● **Aim of the task**
Only the lines from the top of the data through the line with "Definition number := float." should be repeated, each exactly as written.

● **Records**
(** * servernodejs: the Express gateway of [server.js]

    A shallow embedding of the request handlers of [server.js] together with
    the part of the JavaScript runtime they rely on (truthiness, strict
    equality, property lookup through [Object.prototype], [isNaN],
    [parseFloat], string conversion), followed by the properties of the
    handlers. *)

From Stdlib Require Import ZArith List String Ascii Bool Lia.
From Stdlib Require Import Floats.
Import ListNotations.

Local Open Scope Z_scope.

(** ** JavaScript numbers

    A Number is an IEEE 754 binary64 value: the kernel's [float].  The
    conversions between decimal text and binary64 are computed on exact
    integers and rounded once, to nearest, ties to even. *)
Module JsNumber.

Definition number := float.

(** The binary64 nearest to [num / den], for [0 <= num] and [0 < den]. *)
Definition of_ratio (neg : bool) (num den : Z) : number :=
  match num with
  | Z0 => if neg then neg_zero else zero
  | Zpos _ =>
      let '(q, e, l) := SFdiv_core_binary prec emax num 0 den 0 in
      SF2Prim (binary_round_aux prec emax neg q e l)
  | Zneg _ => nan
  end.

(** The binary64 nearest to [m * 10 ^ e10]. *)
Definition of_decimal (neg : bool) (m e10 : Z) : number :=
  if 0 <=? e10 then of_ratio neg (m * 10 ^ e10) 1
  else of_ratio neg m (10 ^ (- e10)).

Definition isNaN (x : number) : bool := is_nan x.

(** [x] is [+0], [-0] or [NaN]: the numbers that are falsy. *)
Definition falsy (x : number) : bool := is_zero x || is_nan x.

(** *** Number::toString, radix 10 *)

(** A positive finite [m * 2 ^ e] as a fraction. *)
Definition fraction (m : positive) (e : Z) : Z * Z :=
  if 0 <=? e then (Zpos m * 2 ^ e, 1) else (Zpos m, 2 ^ (- e)).

(** [num / den < 10 ^ n] *)
Definition below_pow10 (num den n : Z) : bool :=
  if 0 <=? n then num <? den * 10 ^ n else num * 10 ^ (- n) <? den.

Fixpoint search_n (fuel : nat) (num den n : Z) : Z :=
  match fuel with
  | O => n
  | S f => if below_pow10 num den n then n else search_n f num den (n + 1)
  end.

(** The least [n] with [m * 2 ^ e < 10 ^ n]; the search starts just below
    an estimate taken from the binary magnitude. *)
Definition decimal_magnitude (m : positive) (e : Z) : Z :=
  let '(num, den) := fraction m e in
  let b := Zpos (digits2_pos m) + e in
  search_n 8 num den ((b - 1) * 30103 / 100000 - 1).

(** [x / 10 ^ d] as a fraction, for [x = num / den]. *)
Definition scaled (num den d : Z) : Z * Z :=
  if 0 <=? d then (num, den * 10 ^ d) else (num * 10 ^ (- d), den).

(** The [k]-digit significand, if one exists, whose value at exponent
    [n - k] reads back as [x]; of two, the nearer one, and the even one on
    a tie. *)
Definition significand (x : number) (num den n k : Z) : option Z :=
  let '(p, q) := scaled num den (n - k) in
  let lo := p / q in
  let hi := lo + 1 in
  let ok s := PrimFloat.eqb (of_decimal false s (n - k)) x in
  match ok lo, ok hi with
  | true, true =>
      match 2 * p ?= (2 * lo + 1) * q with
      | Lt => Some lo
      | Gt => Some hi
      | Eq => Some (if Z.even lo then lo else hi)
      end
  | true, false => Some lo
  | false, true => Some hi
  | false, false => None
  end.

Fixpoint shortest (fuel : nat) (x : number) (num den n k : Z) : Z * Z :=
  match fuel with
  | O => (fst (scaled num den (n - k)) / snd (scaled num den (n - k)), n - k)
  | S f =>
      match significand x num den n k with
      | Some s => (s, n - k)
      | None => shortest f x num den n (k + 1)
      end
  end.

(** Drop the trailing zeros of a significand into its exponent. *)
Fixpoint strip_zeros (fuel : nat) (s d : Z) : Z * Z :=
  match fuel with
  | O => (s, d)
  | S f => if (s mod 10 =? 0) && (0 <? s) then strip_zeros f (s / 10) (d + 1)
           else (s, d)
  end.

Definition digit_char (d : Z) : ascii := ascii_of_N (Z.to_N (48 + d)).

Fixpoint digits_rev (fuel : nat) (s : Z) : list ascii :=
  match fuel with
  | O => []
  | S f => if s <? 10 then [digit_char s]
           else digit_char (s mod 10) :: digits_rev f (s / 10)
  end.

(** The decimal digits of a non-negative integer. *)
Definition digits_of (s : Z) : list ascii :=
  rev (digits_rev (S (Z.to_nat (Z.log2 s))) s).

Definition zeros (n : Z) : list ascii := repeat "0"%char (Z.to_nat n).

Definition text (l : list ascii) : string := string_of_list_ascii l.

(** Steps 5 to 7 of Number::toString for a positive finite value. *)
Definition positive_to_string (x : number) (m : positive) (e : Z) : string :=
  let '(num, den) := fraction m e in
  let n0 := decimal_magnitude m e in
  let '(s0, d0) := shortest 17 x num den n0 1 in
  let '(s, d) := strip_zeros 400 s0 d0 in
  let ds := digits_of s in
  let k := Z.of_nat (List.length ds) in
  let n := d + k in
  if (k <=? n) && (n <=? 21) then text (ds ++ zeros (n - k))
  else if (0 <? n) && (n <=? 21) then
    text (firstn (Z.to_nat n) ds ++ "."%char :: skipn (Z.to_nat n) ds)
  else if (-6 <? n) && (n <=? 0) then
    text ("0"%char :: "."%char :: zeros (- n) ++ ds)
  else
    let ex := n - 1 in
    let sign := if 0 <=? ex then "+"%char else "-"%char in
    let tail := "e"%char :: sign :: digits_of (Z.abs ex) in
    match ds with
    | [] => text tail
    | [c] => text (c :: tail)
    | c :: more => text (c :: "."%char :: more ++ tail)
    end.

Definition toString (x : number) : string :=
  match Prim2SF x with
  | S754_nan => "NaN"
  | S754_zero _ => "0"
  | S754_infinity false => "Infinity"
  | S754_infinity true => "-Infinity"
  | S754_finite false m e => positive_to_string x m e
  | S754_finite true m e => String "-" (positive_to_string (- x)%float m e)
  end.

End JsNumber.

(** ** Number literals in strings

    A String is held as its UTF-8 bytes.  [StringToNumber] reads a whole
    StringNumericLiteral; [parseFloat] reads the longest prefix that is a
    StrDecimalLiteral. *)
Module JsString.
Import JsNumber.
Local Open Scope N_scope.

Definition bytes (s : string) : list N :=
  map N_of_ascii (list_ascii_of_string s).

● **Solution to this exercise**
(** * servernodejs: the Express gateway of [server.js]

    A shallow embedding of the request handlers of [server.js] together with
    the part of the JavaScript runtime they rely on (truthiness, strict
    equality, property lookup through [Object.prototype], [isNaN],
    [parseFloat], string conversion), followed by the properties of the
    handlers. *)

From Stdlib Require Import ZArith List String Ascii Bool Lia.
From Stdlib Require Import Floats.
Import ListNotations.

Local Open Scope Z_scope.

(** ** JavaScript numbers

    A Number is an IEEE 754 binary64 value: the kernel's [float].  The
    conversions between decimal text and binary64 are computed on exact
    integers and rounded once, to nearest, ties to even. *)
Module JsNumber.

Definition number := float.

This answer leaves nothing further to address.